▶ _Work order_
Reproduce exactly, and only, the lines below from the one containing "Lemma at_index_middle (a1" through the one containing "length a1 = length".
[Available records — start]
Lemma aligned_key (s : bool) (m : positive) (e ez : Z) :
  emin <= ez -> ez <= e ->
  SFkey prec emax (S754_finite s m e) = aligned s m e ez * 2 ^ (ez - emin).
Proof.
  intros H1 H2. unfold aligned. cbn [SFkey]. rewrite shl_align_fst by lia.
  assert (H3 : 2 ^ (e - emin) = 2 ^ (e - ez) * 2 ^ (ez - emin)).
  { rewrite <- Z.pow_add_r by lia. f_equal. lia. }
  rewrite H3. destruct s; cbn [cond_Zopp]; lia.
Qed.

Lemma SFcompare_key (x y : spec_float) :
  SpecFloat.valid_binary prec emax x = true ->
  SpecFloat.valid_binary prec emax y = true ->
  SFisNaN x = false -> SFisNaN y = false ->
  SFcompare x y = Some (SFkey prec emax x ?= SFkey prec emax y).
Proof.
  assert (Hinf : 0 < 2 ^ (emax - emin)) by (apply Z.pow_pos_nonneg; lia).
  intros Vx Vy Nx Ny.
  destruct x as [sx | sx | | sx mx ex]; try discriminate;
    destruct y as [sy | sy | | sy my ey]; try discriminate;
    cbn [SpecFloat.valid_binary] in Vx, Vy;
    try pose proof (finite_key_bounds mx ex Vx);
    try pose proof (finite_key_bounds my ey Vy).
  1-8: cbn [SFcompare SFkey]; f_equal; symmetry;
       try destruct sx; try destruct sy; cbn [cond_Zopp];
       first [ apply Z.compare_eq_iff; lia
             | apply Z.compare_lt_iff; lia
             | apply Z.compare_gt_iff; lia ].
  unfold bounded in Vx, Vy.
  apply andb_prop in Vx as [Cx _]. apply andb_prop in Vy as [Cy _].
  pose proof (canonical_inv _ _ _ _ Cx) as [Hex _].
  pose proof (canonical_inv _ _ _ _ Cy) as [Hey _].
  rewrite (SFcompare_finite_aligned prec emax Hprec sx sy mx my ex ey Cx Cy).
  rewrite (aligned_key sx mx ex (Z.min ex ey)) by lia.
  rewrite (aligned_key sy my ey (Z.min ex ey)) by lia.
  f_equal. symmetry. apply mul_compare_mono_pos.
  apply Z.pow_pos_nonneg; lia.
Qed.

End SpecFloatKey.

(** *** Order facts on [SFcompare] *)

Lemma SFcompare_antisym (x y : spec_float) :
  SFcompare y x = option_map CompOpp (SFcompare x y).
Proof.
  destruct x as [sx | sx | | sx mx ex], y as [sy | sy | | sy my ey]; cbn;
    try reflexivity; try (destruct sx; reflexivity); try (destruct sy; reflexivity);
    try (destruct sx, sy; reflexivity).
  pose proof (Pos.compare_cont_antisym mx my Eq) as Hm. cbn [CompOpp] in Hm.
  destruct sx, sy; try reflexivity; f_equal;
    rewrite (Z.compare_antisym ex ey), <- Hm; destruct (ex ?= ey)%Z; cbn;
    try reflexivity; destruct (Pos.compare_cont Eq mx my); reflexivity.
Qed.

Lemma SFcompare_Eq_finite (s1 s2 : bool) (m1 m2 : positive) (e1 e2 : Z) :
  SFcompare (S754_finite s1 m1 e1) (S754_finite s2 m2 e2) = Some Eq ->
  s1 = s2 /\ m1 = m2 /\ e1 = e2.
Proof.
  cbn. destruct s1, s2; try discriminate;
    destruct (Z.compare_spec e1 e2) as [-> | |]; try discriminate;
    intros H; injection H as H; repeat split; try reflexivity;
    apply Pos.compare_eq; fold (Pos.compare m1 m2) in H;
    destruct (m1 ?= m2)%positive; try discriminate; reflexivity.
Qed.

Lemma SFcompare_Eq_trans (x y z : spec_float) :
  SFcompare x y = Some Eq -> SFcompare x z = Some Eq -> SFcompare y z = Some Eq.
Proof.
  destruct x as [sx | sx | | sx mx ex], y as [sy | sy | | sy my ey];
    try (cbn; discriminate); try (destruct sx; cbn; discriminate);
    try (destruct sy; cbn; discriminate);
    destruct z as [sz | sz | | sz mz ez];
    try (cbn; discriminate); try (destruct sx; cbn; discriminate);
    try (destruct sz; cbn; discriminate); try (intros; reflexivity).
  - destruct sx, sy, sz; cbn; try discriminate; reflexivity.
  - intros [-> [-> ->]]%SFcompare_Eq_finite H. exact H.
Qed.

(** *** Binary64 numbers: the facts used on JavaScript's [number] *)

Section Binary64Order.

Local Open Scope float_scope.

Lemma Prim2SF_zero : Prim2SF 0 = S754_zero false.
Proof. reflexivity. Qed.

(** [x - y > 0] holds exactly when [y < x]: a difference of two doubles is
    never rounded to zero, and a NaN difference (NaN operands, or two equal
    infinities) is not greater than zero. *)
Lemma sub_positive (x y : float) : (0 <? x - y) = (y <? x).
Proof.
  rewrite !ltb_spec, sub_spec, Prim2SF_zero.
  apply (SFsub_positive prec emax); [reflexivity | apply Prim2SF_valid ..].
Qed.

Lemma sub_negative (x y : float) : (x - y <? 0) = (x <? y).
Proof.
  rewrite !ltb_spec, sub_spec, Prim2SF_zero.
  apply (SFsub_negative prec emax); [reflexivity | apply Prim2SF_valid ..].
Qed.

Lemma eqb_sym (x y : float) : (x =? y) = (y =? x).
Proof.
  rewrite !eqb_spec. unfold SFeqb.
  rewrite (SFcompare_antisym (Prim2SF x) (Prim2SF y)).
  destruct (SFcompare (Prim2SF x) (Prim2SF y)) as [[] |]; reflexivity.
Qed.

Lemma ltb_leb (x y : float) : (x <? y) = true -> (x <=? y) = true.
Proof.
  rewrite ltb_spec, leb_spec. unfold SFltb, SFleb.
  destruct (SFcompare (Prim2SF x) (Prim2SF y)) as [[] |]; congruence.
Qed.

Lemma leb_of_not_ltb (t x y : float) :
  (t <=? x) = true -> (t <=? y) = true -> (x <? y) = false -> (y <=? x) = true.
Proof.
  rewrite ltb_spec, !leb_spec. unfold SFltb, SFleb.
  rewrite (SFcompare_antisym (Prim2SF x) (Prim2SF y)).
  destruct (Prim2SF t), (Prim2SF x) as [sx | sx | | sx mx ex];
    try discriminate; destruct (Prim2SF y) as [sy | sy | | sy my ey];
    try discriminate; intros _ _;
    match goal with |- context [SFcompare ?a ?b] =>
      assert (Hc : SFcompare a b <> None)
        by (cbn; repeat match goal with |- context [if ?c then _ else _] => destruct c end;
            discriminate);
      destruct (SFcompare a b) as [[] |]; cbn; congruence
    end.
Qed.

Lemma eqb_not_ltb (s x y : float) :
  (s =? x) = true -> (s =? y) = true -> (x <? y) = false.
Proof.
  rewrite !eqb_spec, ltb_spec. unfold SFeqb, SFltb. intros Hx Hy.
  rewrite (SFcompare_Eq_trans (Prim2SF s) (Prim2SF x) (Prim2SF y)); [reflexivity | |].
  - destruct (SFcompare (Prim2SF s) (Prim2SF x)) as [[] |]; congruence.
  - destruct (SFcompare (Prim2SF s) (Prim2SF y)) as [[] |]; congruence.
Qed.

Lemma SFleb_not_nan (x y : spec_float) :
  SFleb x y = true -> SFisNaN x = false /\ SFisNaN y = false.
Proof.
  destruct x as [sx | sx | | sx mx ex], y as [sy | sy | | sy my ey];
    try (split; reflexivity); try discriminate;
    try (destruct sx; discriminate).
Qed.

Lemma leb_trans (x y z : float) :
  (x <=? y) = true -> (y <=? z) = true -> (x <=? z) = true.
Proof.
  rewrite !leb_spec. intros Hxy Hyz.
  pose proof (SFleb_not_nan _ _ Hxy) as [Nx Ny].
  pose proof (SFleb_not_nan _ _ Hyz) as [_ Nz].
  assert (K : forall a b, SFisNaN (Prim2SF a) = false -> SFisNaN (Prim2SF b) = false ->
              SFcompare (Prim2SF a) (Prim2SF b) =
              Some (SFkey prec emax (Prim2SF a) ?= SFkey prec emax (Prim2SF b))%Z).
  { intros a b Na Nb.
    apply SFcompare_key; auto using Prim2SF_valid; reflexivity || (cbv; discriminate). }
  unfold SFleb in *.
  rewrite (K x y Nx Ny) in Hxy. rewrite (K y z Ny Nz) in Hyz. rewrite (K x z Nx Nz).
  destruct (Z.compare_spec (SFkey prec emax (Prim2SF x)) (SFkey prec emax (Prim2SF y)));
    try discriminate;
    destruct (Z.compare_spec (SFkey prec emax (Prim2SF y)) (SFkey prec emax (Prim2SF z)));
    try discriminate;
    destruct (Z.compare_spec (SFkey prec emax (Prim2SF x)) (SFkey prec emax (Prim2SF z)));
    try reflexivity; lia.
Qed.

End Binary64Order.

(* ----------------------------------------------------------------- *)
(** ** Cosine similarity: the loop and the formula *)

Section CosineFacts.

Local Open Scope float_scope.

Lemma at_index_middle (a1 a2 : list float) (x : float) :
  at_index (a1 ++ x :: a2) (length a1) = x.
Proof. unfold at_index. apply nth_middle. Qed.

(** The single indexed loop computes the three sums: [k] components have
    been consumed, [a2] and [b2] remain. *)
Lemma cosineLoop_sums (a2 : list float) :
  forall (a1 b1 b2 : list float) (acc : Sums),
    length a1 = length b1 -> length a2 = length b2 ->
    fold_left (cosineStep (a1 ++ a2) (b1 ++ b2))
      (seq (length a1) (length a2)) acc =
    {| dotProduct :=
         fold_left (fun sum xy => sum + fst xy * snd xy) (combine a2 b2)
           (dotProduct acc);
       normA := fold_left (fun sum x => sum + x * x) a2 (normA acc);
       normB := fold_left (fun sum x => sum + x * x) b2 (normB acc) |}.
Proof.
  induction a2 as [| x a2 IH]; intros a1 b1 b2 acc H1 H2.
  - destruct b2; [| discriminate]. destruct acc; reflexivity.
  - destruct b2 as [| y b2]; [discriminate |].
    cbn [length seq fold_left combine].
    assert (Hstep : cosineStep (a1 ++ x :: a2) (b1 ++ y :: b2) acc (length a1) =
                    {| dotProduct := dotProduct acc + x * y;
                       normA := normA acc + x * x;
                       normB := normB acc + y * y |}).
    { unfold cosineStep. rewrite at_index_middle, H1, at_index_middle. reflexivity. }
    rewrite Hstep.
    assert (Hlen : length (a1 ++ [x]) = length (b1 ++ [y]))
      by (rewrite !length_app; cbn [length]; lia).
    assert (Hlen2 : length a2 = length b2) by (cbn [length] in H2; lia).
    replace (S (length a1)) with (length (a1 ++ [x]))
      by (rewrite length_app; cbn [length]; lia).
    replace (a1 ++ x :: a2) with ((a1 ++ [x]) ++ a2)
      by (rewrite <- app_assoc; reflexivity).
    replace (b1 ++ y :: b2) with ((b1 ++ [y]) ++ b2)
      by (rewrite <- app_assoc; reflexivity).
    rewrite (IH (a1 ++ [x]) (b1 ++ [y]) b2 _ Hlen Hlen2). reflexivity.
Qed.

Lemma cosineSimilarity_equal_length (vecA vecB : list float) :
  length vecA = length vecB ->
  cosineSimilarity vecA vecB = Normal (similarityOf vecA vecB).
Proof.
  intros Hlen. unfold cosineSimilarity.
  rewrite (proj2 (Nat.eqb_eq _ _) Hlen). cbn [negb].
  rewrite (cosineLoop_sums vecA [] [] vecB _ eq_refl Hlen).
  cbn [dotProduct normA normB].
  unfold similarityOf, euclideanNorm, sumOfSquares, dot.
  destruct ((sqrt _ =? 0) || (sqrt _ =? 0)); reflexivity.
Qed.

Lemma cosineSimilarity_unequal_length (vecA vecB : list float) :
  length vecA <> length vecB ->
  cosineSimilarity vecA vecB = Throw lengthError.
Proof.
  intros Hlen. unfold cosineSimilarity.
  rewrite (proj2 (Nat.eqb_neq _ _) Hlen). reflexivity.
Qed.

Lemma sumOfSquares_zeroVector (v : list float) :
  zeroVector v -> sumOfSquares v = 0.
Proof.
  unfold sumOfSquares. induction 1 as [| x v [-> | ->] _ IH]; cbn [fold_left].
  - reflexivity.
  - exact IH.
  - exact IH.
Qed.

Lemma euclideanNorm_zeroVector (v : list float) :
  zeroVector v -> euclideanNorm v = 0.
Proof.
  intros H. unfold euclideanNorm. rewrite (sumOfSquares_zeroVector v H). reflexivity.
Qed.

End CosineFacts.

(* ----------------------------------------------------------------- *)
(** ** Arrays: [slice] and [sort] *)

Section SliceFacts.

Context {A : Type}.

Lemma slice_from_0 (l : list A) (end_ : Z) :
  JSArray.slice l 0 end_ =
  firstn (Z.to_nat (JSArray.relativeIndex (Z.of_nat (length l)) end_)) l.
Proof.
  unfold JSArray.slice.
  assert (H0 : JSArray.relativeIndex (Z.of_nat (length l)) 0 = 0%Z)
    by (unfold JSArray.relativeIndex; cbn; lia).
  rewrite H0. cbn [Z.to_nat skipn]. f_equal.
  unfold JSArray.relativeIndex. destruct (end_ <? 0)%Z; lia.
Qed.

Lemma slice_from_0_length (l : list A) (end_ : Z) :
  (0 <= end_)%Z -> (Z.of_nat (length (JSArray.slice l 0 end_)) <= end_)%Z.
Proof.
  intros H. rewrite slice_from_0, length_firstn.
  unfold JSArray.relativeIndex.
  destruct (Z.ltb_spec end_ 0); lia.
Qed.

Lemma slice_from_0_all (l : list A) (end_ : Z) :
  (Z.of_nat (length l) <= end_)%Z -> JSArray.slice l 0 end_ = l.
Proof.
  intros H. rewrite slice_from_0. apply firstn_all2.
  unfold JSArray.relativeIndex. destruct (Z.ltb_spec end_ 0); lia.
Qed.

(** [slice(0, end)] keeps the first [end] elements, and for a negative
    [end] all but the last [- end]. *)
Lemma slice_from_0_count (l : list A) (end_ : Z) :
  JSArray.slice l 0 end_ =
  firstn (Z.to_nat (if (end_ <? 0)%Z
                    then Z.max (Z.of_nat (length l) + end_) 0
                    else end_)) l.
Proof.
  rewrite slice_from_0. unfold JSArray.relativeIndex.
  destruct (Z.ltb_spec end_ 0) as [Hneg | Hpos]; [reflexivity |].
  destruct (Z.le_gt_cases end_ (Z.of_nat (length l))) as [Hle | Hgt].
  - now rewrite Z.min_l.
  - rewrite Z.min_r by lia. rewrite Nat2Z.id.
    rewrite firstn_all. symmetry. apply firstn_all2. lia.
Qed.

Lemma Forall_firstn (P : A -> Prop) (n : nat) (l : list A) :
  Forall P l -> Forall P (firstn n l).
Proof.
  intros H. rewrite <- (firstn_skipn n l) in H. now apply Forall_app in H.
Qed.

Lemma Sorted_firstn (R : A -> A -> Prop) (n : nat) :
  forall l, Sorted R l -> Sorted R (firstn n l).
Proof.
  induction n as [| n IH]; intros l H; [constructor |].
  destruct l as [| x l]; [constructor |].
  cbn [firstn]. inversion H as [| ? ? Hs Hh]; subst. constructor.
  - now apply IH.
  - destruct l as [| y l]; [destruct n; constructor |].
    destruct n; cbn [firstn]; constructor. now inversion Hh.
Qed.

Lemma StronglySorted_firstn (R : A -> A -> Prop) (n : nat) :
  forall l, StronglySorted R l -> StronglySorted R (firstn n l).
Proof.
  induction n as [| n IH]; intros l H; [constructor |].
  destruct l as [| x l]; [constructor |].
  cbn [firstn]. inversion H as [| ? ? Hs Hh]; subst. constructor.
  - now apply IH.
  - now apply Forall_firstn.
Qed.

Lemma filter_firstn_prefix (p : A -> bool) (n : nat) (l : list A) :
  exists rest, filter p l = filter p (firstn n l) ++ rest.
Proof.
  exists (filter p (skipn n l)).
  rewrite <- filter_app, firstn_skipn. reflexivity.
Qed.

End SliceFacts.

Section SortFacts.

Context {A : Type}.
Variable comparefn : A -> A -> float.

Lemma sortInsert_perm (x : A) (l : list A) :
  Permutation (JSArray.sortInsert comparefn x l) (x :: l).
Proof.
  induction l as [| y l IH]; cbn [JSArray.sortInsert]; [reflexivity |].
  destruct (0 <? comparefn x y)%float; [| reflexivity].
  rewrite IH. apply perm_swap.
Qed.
[Available records — finish]
▶ _Response area_
Lemma at_index_middle (a1 a2 : list float) (x : float) :
  at_index (a1 ++ x :: a2) (length a1) = x.
Proof. unfold at_index. apply nth_middle. Qed.

(** The single indexed loop computes the three sums: [k] components have
    been consumed, [a2] and [b2] remain. *)
Lemma cosineLoop_sums (a2 : list float) :
  forall (a1 b1 b2 : list float) (acc : Sums),
    length a1 = length b1 -> length a2 = length b2 ->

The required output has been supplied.